**INSTRUCTIONS FOR THE TASK:** Output only the lines of the entries that follow, starting at the one with "rewrite generate_content_eq in" and running down to the one with "exists (sent w1), d, c, r.", both included and unchanged.

"""

(** X13: after a run that has ended normally the page is shown without a
    failure.  The final post is the reply to the last content call; the
    report is the word Verdict: followed by the reply to the last call, which
    the test of the evaluation step takes for a Pass and which was asked
    about that very post and the critique of it. *)
Theorem X13_report_of_a_finished_run llm topic0 fuel w' :
  Run llm fuel topic0 = (Ret Finished, w') ->
  exists sent0 d c r,
    sent w' = (sent0 ++ [ content_prompt (title (state w'));
                          review_prompt d; evaluate_prompt d c ])%list /\
    llm (length sent0) (content_prompt (title (state w'))) = Some d /\
    llm (1 + length sent0) (review_prompt d) = Some c /\
    llm (2 + length sent0) (evaluate_prompt d c) = Some r /\
    verdict_of r = "Pass" /\
    show_results w' = (Ret (d, "Verdict: " ++ r), w').
Proof.
  intros H. apply run_finished_reachable in H.
  inversion H as [E0 | c3 c' R3 S3 E0]; subst. destruct c3 as [n3 w3].
  destruct (step_to_END llm n3 w3 w' S3) as [-> Hv].
  apply step_from_quality in S3.
  inversion R3 as [E0 | c2 c' R2 S2 E0]; subst. destruct c2 as [n2 w2].
  destruct (step_to_quality llm n2 w2 w3 S2) as [-> Er].
  inversion R2 as [E0 | c1 c' R1 S1 E0]; subst. destruct c1 as [n1 w1].
  destruct (step_to_reviewer llm n1 w1 w2 S1) as [-> Eg].
  clear H R3 R2 S2 S1.
  rewrite generate_content_eq in Eg. cbv zeta in Eg.
  destruct (llm (length (sent w1)) (content_prompt (title (state w1))))
    as [d|] eqn:Ld; [|discriminate Eg].
  injection Eg as <-.
  rewrite review_content_eq in Er.
  cbn [called state with_draft blog_content sent] in Er.
  rewrite last_item_snoc in Er. cbv zeta in Er. cbn [content] in Er.
  destruct (llm (length (sent w1 ++ [content_prompt (title (state w1))]))
              (review_prompt d)) as [c|] eqn:Lc; [|discriminate Er].
  injection Er as <-.
  rewrite evaluate_content_eq in S3.
  cbn [called state with_draft with_review blog_content reviewed_content sent] in S3.
  rewrite !last_item_snoc in S3. cbv zeta in S3. cbn [content] in S3.
  destruct (llm (length ((sent w1 ++ [content_prompt (title (state w1))])
                         ++ [review_prompt d]))
              (evaluate_prompt d c)) as [r|] eqn:Lr; [|discriminate S3].
  injection S3 as <-.
  cbn [called state with_verdict is_blog_ready] in Hv.
  exists (sent w1), d, c, r.
  cbn [called state sent with_verdict with_review with_draft title].
  assert (I1 : length (sent w1 ++ [content_prompt (title (state w1))])
               = 1 + length (sent w1)) by (rewrite length_app; simpl; lia).
  assert (I2 : length ((sent w1 ++ [content_prompt (title (state w1))])
                       ++ [review_prompt d])
               = 2 + length (sent w1)) by (rewrite !length_app; simpl; lia).
  rewrite I1 in Lc. rewrite I2 in Lr.
  split; [|split; [exact Ld|split; [exact Lc|split; [exact Lr|split]]]].
  - rewrite <- !app_assoc. reflexivity.
  - exact Hv.
  - unfold show_results, last_content, bind, get, ret.
    unfold called, with_verdict, with_review, with_draft.
    cbn [state blog_content reviewed_content].
    rewrite last_item_snoc. cbv beta iota.
    cbn [state reviewed_content]. rewrite last_item_snoc. reflexivity.
Qed.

"""

**TASK SOLUTION:**
  rewrite generate_content_eq in Eg. cbv zeta in Eg.
  destruct (llm (length (sent w1)) (content_prompt (title (state w1))))
    as [d|] eqn:Ld; [|discriminate Eg].
  injection Eg as <-.
  rewrite review_content_eq in Er.
  cbn [called state with_draft blog_content sent] in Er.
  rewrite last_item_snoc in Er. cbv zeta in Er. cbn [content] in Er.
  destruct (llm (length (sent w1 ++ [content_prompt (title (state w1))]))
              (review_prompt d)) as [c|] eqn:Lc; [|discriminate Er].
  injection Er as <-.
  rewrite evaluate_content_eq in S3.
  cbn [called state with_draft with_review blog_content reviewed_content sent] in S3.
  rewrite !last_item_snoc in S3. cbv zeta in S3. cbn [content] in S3.
  destruct (llm (length ((sent w1 ++ [content_prompt (title (state w1))])
                         ++ [review_prompt d]))
              (evaluate_prompt d c)) as [r|] eqn:Lr; [|discriminate S3].
  injection S3 as <-.
  cbn [called state with_verdict is_blog_ready] in Hv.
  exists (sent w1), d, c, r.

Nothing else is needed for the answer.